De-recognition of Financial Liabilities
Financial liabilities are de-recognized when the obligation specified in the contract is discharged, cancelled or expired. When an existing financial liability is replaced by another from the same lender on substantially different terms, or the terms of an existing liability are substantially modified, such an exchange or modification is treated as de-recognition of the original liability and recognition of a new liability. The difference in the respective carrying amounts is recognized in the Statement of Profit and Loss.
E) Inventories
Inventories consist of raw materials, stores and spares, work-in-progress and finished goods and are measured at the lower of cost and net realizable value. The cost of all categories of inventories is based on the weighted average method. Cost includes expenditures incurred in acquiring the inventories, production or conversion costs and other costs incurred in bringing them to their existing location and condition. In the case of finished goods and work-in-progress, cost includes an appropriate share of overheads based on normal operating capacity. Stores and spares, that do not qualify to be recognized as property, plant and equipment, consists of packing materials, engineering spares (such as machinery spare parts) and consumables which are used in operating machines or consumed as indirect materials in the manufacturing process. Net realizable value is the estimated selling price in the ordinary course of business, less the estimated costs of completion and selling expenses.

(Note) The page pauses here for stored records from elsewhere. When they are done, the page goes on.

(** ** Choice symbols *)

(** m is no visibility of a choice symbol in a choice that is y. *)
Lemma choice_symbol_not_m u s c :
  uok K u → s_choice (sym K s) = Some c → mode_in u c = 2%Z → vis_in u (ISym s) ≠ 1%Z.
Proof using HK.
  intros Hu Hc Hm. rewrite (vis_of_sym u Hu s). cbv zeta. unfold hidden_of. rewrite Hc, Hm.
  unfold promote, type_of. rewrite Hc, Hm, !Z.eqb_refl, andb_true_r.
  destruct (bool_decide (s_orig_type (sym K s) = TRISTATE)) eqn:Ht; cbn [andb negb].
  - destruct (max_of u (prompt_conds K (ISym s)) =? 1)%Z eqn:Hv; [done|]. cbn [andb].
    by apply Z.eqb_neq in Hv.
  - rewrite andb_false_r.
    destruct (max_of u (prompt_conds K (ISym s)) =? 1)%Z eqn:Hv; cbn [andb].
    + rewrite bool_decide_false; [done|]. apply bool_decide_eq_false in Ht.
      unfold mod_type. by rewrite decide_False.
    + by apply Z.eqb_neq in Hv.
Qed.

Lemma vis_m_tristate u s : uok K u → vis_in u (ISym s) = 1%Z → type_in u s = TRISTATE.
Proof using HK.
  intros Hu. rewrite (vis_of_sym u Hu s). cbv zeta. destruct (hidden_of _ _ _); [done|].
  unfold promote. set (v := max_of _ _). destruct (v =? 1)%Z eqn:Hv; cbn [andb].
  - destruct (bool_decide (type_of u s = TRISTATE)) eqn:Ht; cbn [negb]; [|done].
    intros _. by apply bool_decide_eq_true in Ht.
  - intros ->. done.
Qed.

(** The selection of a choice is y, every other symbol of the choice is n. *)
Lemma choice_symbol_value u s c :
  uok K u → s_choice (sym K s) = Some c → preset K (QTri s) = None →
  BOOL_TRISTATE (s_orig_type (sym K s)) = true → mode_in u c = 2%Z →
  tri_in u s = if decide (sel_in u c = Some s ∧ vis_in u (ISym s) ≠ 0%Z) then 2%Z else 0%Z.
Proof using HK.
  intros Hu Hc Hp Hb Hm. rewrite (tri_of_eq u Hu s Hp Hb), Hc. unfold choice_symbol_of.
  pose proof (choice_symbol_not_m u s c Hu Hc Hm) as Hn1.
  pose proof (vis_of_tri u Hu (ISym s)) as Hv. apply is_tri_cases in Hv.
  destruct Hv as [Hv|[Hv|Hv]]; rewrite Hv in *; [|done|]; cbn [Z.eqb negb andb].
  - rewrite decide_False; [done|]. by intros [_ ?].
  - destruct (decide (sel_in u c = Some s)); [by rewrite decide_True|].
    rewrite decide_False; [done|]. by intros [? _].
Qed.

Lemma selected_visible u c s : uok K u → sel_in u c = Some s →
  mode_in u c = 2%Z ∧ vis_in u (ISym s) ≠ 0%Z.
Proof using HK.
  intros Hu. rewrite (sel_of_eq u Hu c). destruct (mode_in u c =? 2)%Z eqn:Hm; [|done].
  apply Z.eqb_eq in Hm. intros Hs. split; [done|].
  assert (visible (K := K) (fuel := fuel) u s = true) as Hvis.
  { assert (∀ o, o = Some s → o = default_selection_of (K := K) (fuel := fuel) u c → visible (K := K) (fuel := fuel) u s = true) as Hdef.
    { intros o -> Hd. unfold default_selection_of in Hd.
      destruct (first_such (default_selects u) (c_defaults (cho K c))) as [[d cond]|] eqn:Hf.
      - apply first_such_spec in Hf as (_ & _ & _ & Hf & _). unfold default_selects in Hf.
        apply andb_true_iff in Hf as [_ Hf]. cbn in Hf. destruct d as [[t|]| | | |]; try done.
        by injection Hd as ->.
      - symmetry in Hd. by apply first_such_spec in Hd as (_ & _ & _ & ? & _). }
    destruct (user_selection u !! c) as [t|]; [|by eapply Hdef].
    destruct (visible u t) eqn:Hv; [by injection Hs as ->|by eapply Hdef]. }
  unfold visible in Hvis. by apply negb_true_iff, Z.eqb_neq in Hvis.
Qed.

F) Impairment of non-financial assets
Intangible assets and property, plant and equipment, Intangible assets and property, plant and equipment are evaluated for recoverability whenever events or changes in circumstances indicate that their carrying amounts may not be recoverable. For the purpose of impairment testing, the recoverable amount (i.e. the higher of the fair value less cost to sell and the value-in-use) is determined on an individual asset basis unless the asset does not generate cash flows that are largely independent of those from other assets. In such cases, the recoverable amount is determined for the CGU to which the asset belongs. If such assets are considered to be impaired, the impairment to be recognized in the statement of profit and loss is measured by the amount by which the carrying value of the assets exceeds the estimated recoverable amount of the asset. An impairment loss is reversed in the statement of profit and loss if there has been a change in the estimates used to determine the recoverable amount. The carrying amount of the asset is increased to its revised recoverable amount, provided that this amount does not exceed the carrying amount that would have been determined (net of any accumulated amortization or depreciation) had no impairment loss been recognized for the asset in prior years.
G) Cash and Cash Equivalents
Cash and bank balances comprise of cash balance in hand, in current accounts with banks.